Activity:
If a line in the entries below holds the string "ingesting", copy it.

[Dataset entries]
Lemma one_kind_of_collision_free ds : Forall delta_ok ds → collision_free ds → one_kind ds.
Proof.
  rewrite Forall_forall. intros Hok Hc d e Hd He E. destruct (Hok d Hd), (Hok e He).
  apply preimage_kind; [congruence|tauto|tauto|by apply Hc].
Qed.
(** Wrapping leaves the range of times, so that a time that is accepted did not
    wrap. *)
Lemma wrap_i64_exact q : I64_MIN ≤ q ≤ I64_MAX → wrap_i64 q = q.
Proof.
  unfold wrap_i64, I64_MIN, I64_MAX. intros Hq. change (2 ^ 64) with 18446744073709551616.
  rewrite Z.mod_small by lia. lia.
Qed.
Lemma wrap_i64_below q : I64_MIN - 2 ^ 63 ≤ q < I64_MIN → MAX_TIMESTAMP_MILLIS - 2 ^ 64 < q →
  ¬ timestamp_valid (wrap_i64 q).
Proof.
  unfold wrap_i64, I64_MIN, timestamp_valid, MAX_TIMESTAMP_MILLIS.
  change (2 ^ 64) with 18446744073709551616. change (2 ^ 63) with 9223372036854775808. intros Hq Hm.
  replace (q - -9223372036854775808)
    with (q + 9223372036854775808 + 18446744073709551616 + -1 * 18446744073709551616) by lia.
  rewrite Z.mod_add, Z.mod_small by lia. lia.
Qed.
Lemma metric_bucket_start_Some t width start : 0 < width ≤ U32_MAX * 1000 → I64_MIN ≤ t ≤ I64_MAX →
  metric_bucket_start t width = Some start → start = t / width * width ∧ timestamp_valid start.
Proof.
  intros Hw Ht. unfold metric_bucket_start. destruct (from_unix_millis _) as [s|] eqn:E; [|done].
  cbn. intros [= <-]. apply from_unix_millis_Ok in E as [-> Hv].
  assert (t - width < t / width * width ≤ t) as Hq.
  { pose proof (Z.div_mod t width ltac:(lia)). pose proof (Z.mod_pos_bound t width ltac:(lia)). lia. }
  revert Hv Hq. generalize (t / width * width) as q. intros q Hv Hq.
  destruct (Z.ltb_spec q I64_MIN) as [Hlt|Hge].
  - destruct (wrap_i64_below q); [| |done]; unfold I64_MIN, MAX_TIMESTAMP_MILLIS, U32_MAX in *; lia.
  - assert (wrap_i64 q = q) as -> by (apply wrap_i64_exact; lia). rewrite wrap_i64_exact in Hv by lia. done.
Qed.
Lemma f64_to_i64_range x : I64_MIN ≤ f64_to_i64 x ≤ I64_MAX.
Proof.
  destruct x as [s|s| |s m e]; cbn [f64_to_i64]; [done|by destruct s|done|].
  apply saturate_bounds. unfold I64_MIN, I64_MAX. lia.
Qed.
Lemma normalize_metric_measurement_ok (value : Value) d :
  0 < mtc_bucket_width_seconds config ≤ U32_MAX → 0 ≤ mtc_max_tags config →
  normalize_metric_measurement snapshot received_at config value = Some d → delta_ok d.
Proof.
  intros Hw Hmax E. unfold normalize_metric_measurement in E.
  destruct (as_object value) as [object|]; [|done]. cbn [mbind option_bind] in E.
  destruct (map_get object (lit "timestamp")) as [timestamp|]; [|done]. cbn [mbind option_bind] in E.
  destruct (as_f64 timestamp) as [seconds|]; [|done]. cbn [mbind option_bind] in E.
  destruct (negb (f64_is_finite seconds)); [done|]. cbv zeta in E.
  destruct (_ || _) in E; [done|]. set (millis := f64_to_i64 _) in E.
  pose proof (f64_to_i64_range (f64_round (f64_mul seconds (f64_of_i64 1000)))) as Hr. fold millis in Hr.
  clearbody millis. unfold checked_i64 in E.
  rewrite checked_exact in E by (unfold I64_MIN, I64_MAX, U32_MAX in *; lia). cbn [mbind option_bind] in E.
  destruct (metric_bucket_start _ _) as [start|] eqn:Estart; [|done]. cbn [mbind option_bind] in E.
  apply metric_bucket_start_Some in Estart as [Hstart Hv]; [|lia|done].
  destruct (map_get object (lit "name")) as [name|]; [|done]. cbn [mbind option_bind] in E.
  destruct (as_str name) as [name'|]; [|done]. cbn [mbind option_bind] in E.
  destruct (bounded_metric_text name' _ false) as [n|] eqn:En; [|done]. cbn [mbind option_bind] in E.
  destruct (map_get object (lit "type")) as [type|]; [|done]. cbn [mbind option_bind] in E.
  destruct (as_str type) as [type'|]; [|done]. cbn [mbind option_bind] in E.
  destruct (metric_kind_parse type') as [kind|]; [|done]. cbn [mbind option_bind] in E.
  destruct (bounded_metric_text _ _ true) as [u|] eqn:Eu; [|done]. cbn [mbind option_bind] in E.
  destruct (map_get object (lit "value")) as [v|]; [|done]. cbn [mbind option_bind] in E.
  destruct (as_f64 v) as [measurement|]; [|done]. cbn [mbind option_bind] in E.
  destruct (negb (f64_is_finite measurement)); [done|].
  set (trace := match _ with None => Some None | Some _ => _ end) in E. destruct trace as [trace_id|]; [|done].
  cbn [mbind option_bind] in E.
  destruct (metric_attributes config _) as [tags|] eqn:Et; [|done]. cbn [mbind option_bind] in E.
  injection E as <-. apply bounded_metric_text_Some in En as (Hn & _ & Hne & Hnul), Eu as (Hu & _ & _ & _).
  assert (key_sorted tags ∧ len tags ≤ mtc_max_tags config) as Htags.
  { unfold metric_attributes in Et. destruct (map_get object (lit "attributes")) as [a|]; cbn in Et.
    - destruct (as_object a) as [attributes|]; [|done]. cbn in Et. destruct (_ <? _) in Et; [done|].
      eapply metric_tags_Some; [..|exact Et]; [constructor|unfold len; cbn; lia].
    - injection Et as <-. split; [constructor|unfold len; cbn; lia]. }
  split; cbn; try done.
  - split_and!; [by apply Hne|done|done].
  - split; [|done]. rewrite Hstart. apply Z.mod_mul. lia.
  - split; [by destruct kind|by destruct kind].
  - apply from_measurement_ok.
Qed.

Abbreviation normalized := (normalize_metric_measurement (N := N) snapshot received_at config).
Abbreviation fold_one := (fold_measurement snapshot received_at config).
Lemma fold_measurements items : ∀ batch,
  0 ≤ mb_source_measurements batch ≤ U32_MAX → 0 ≤ mb_discarded_measurements batch ≤ U32_MAX →
  let folded := foldl fold_one batch items in
  mb_deltas folded = foldl push_delta (mb_deltas batch) (omap normalized items)
  ∧ mb_source_measurements folded = sat_u32 (mb_source_measurements batch + len items)
  ∧ mb_discarded_measurements folded
    = sat_u32 (mb_discarded_measurements batch + (len items - len (omap normalized items))).
Proof.
  induction items as [|value items IH]; intros batch Hs Hd folded; subst folded.
  - cbn. unfold sat_u32, saturate, len. cbn. split_and!; [done|lia..].
  - cbn [foldl]. destruct (IH (fold_one batch value)) as (I1 & I2 & I3).
    + unfold fold_measurement. destruct (normalized value); cbn; unfold sat_u32, saturate, U32_MAX; lia.
    + unfold fold_measurement. destruct (normalized value); cbn; unfold sat_u32, saturate, U32_MAX in *; lia.
    + rewrite I1, I2, I3. unfold fold_measurement. cbn [omap list_omap]. rewrite len_cons.
      destruct (normalized value) as [d|]; cbn [mb_deltas metric_batch_push mb_source_measurements
        mb_discarded_measurements foldl]; rewrite ?len_cons;
        pose proof (len_nonneg items); pose proof (len_omap normalized items);
        split_and!; try done; unfold sat_u32, saturate, U32_MAX in *; lia.
Qed.
Lemma fold_entries_Some found entries : ∀ batch b,
  fold_entries snapshot received_at config found batch entries = Some b →
  if found : bool then b = batch ∧ ∀ v, (lit "items", v) ∉ entries
  else ∃ pre items post, entries = pre ++ (lit "items", Some (JArray items)) :: post
    ∧ (∀ v, (lit "items", v) ∉ pre ++ post) ∧ b = foldl fold_one batch items.
Proof.
  revert found. induction entries as [|[key value] entries IH]; intros found batch b E; cbn [fold_entries] in E.
  - destruct found; [|done]. injection E as ->. split; [done|]. intros v. by apply not_elem_of_nil.
  - case_bool_decide as Ek.
    + subst key. destruct found; [done|]. destruct value as [value|]; [|done]. cbn [mbind option_bind] in E.
      destruct value as [| | | |items|]; try done. cbn [as_array mbind option_bind] in E.
      apply IH in E as [-> Hno]. by exists [], items, entries.
    + apply IH in E. destruct found.
      * destruct E as [-> Hno]. split; [done|]. intros v. rewrite elem_of_cons. intros [[= He _]|Hv]; [done|by apply (Hno v)].
      * destruct E as (pre & items & post & -> & Hno & ->). exists ((key, value) :: pre), items, post.
        split_and!; [done| |done]. intros v. cbn [app]. rewrite elem_of_cons. intros [[= He _]|Hv]; [done|by apply (Hno v)].
Qed.
End folding.
(** ** Events *)

Fixpoint record_discarded (discarded : list DiscardedItem) : prog IngestSig unit :=
  match discarded with
  | [] => Ret tt
  | item :: discarded => _ ← record_outcome OkUnsupported (di_reason item) 1; record_discarded discarded
  end.
Definition discarded_categories (discarded : list DiscardedItem) : list string :=
  sort_names (map sentry_name (omap di_category discarded)).

(** The rest of [ingest] when the request has a primary event that is no feedback. *)
Definition ingest_error (snapshot : ProjectSnapshot) (request : IngestRequest) (primary : PrimaryEvent)
    (categories : list string) : ingesting IngestResult :=
  if negb (ic_error (ps_items snapshot)) then
    _ ← record_outcome OkUnsupported "feature_disabled" 1;
    Ret (Ok (not_stored None categories))
  else
    validated ←! validate_and_scrub_event primary (ir_envelope_event_id request) snapshot;
    match validated with
    | VpFiltered event_id matched =>
        _ ← record_filtered matched;
        Ret (Ok (not_stored (Some event_id) categories))
    | VpAccepted event_id payload =>
        attachments ←? persist_attachments (ps_project_id snapshot) event_id snapshot
                         (ir_attachments request) false;
        categories ← record_dropped "attachment_policy_unsupported" attachments categories;
        payload ←! (if is_empty (pd_accepted attachments) then Ok payload
                    else append_attachment_metadata payload (pd_accepted attachments));
        received_at ← perform (E := IngestSig) Now;
        let accepted := {| ae_project_id := ps_project_id snapshot; ae_event_id := event_id;
                           ae_received_at := received_at;
                           ae_policy_revision := sp_revision (ps_scrub_policy snapshot);
                           ae_payload := payload |} in
        with_permit
          (durable ←? or_shutdown (perform (E := IngestSig) (PersistEventOrShutdown accepted))
                        map_sink_error;
           _ ← record_durable durable "event";
           Ret (Ok {| is_event_id := Some event_id; is_durable := Some durable;
                      is_disabled_categories := categories |}))
    end.
Definition ingest_primary (snapshot : ProjectSnapshot) (request : IngestRequest) (categories : list string)
    : ingesting IngestResult :=
  match ir_primary request with
  | None =>
      _ ← (if non_empty (ir_attachments request)
           then record_outcome OkUnsupported "attachment_without_event" (len (ir_attachments request))
           else Ret tt);
      Ret (Ok (not_stored None categories))
  | Some primary =>
      if max_event_bytes (ps_limits snapshot) <? len (pe_raw_json primary)
      then Ret (Err (ingest_too_large "project_event_too_large"))
      else
        feedback ←! primary_is_feedback primary;
        if (feedback : bool) then
          ingest_feedback snapshot primary (ir_envelope_event_id request) (ir_attachments request) categories
        else ingest_error snapshot request primary categories
  end.
Definition ingest (request : IngestRequest) : ingesting IngestResult :=
  cancelled ← perform (E := IngestSig) IsCancelled;
  if (cancelled : bool) then Ret (Err shutting_down)
  else
    key ←! one_auth_key (ir_auth_keys request);
    resolved ←? or_shutdown (perform (E := IngestSig) (ResolveOrShutdown key)) map_resolve_error;
    let '(snapshot, wire_project_id) := resolved in
    _ ←! validate_project_consistency (ir_path_project_id request) (ir_dsn_project_id request)
           snapshot wire_project_id;
    _ ← record_discarded (ir_discarded request);
    _ ← (if 0 <? ir_client_report_quantity request
         then record_outcome OkUnsupported "sdk_client_report" (ir_client_report_quantity request)
         else Ret tt);
    let categories := discarded_categories (ir_discarded request) in
    signals ←? persist_signals snapshot (ir_signals request);
    metrics ←? persist_metrics snapshot (ir_metrics request);
    replays ←? persist_replays snapshot (ir_replays request);
    check_ins ←? persist_check_ins snapshot (ir_check_ins request);
    ingest_primary snapshot request
      (sort_names (categories ++ signals ++ metrics ++ replays ++ check_ins)).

Final answer:
    (categories : list string) : ingesting IngestResult :=
    : ingesting IngestResult :=
Definition ingest (request : IngestRequest) : ingesting IngestResult :=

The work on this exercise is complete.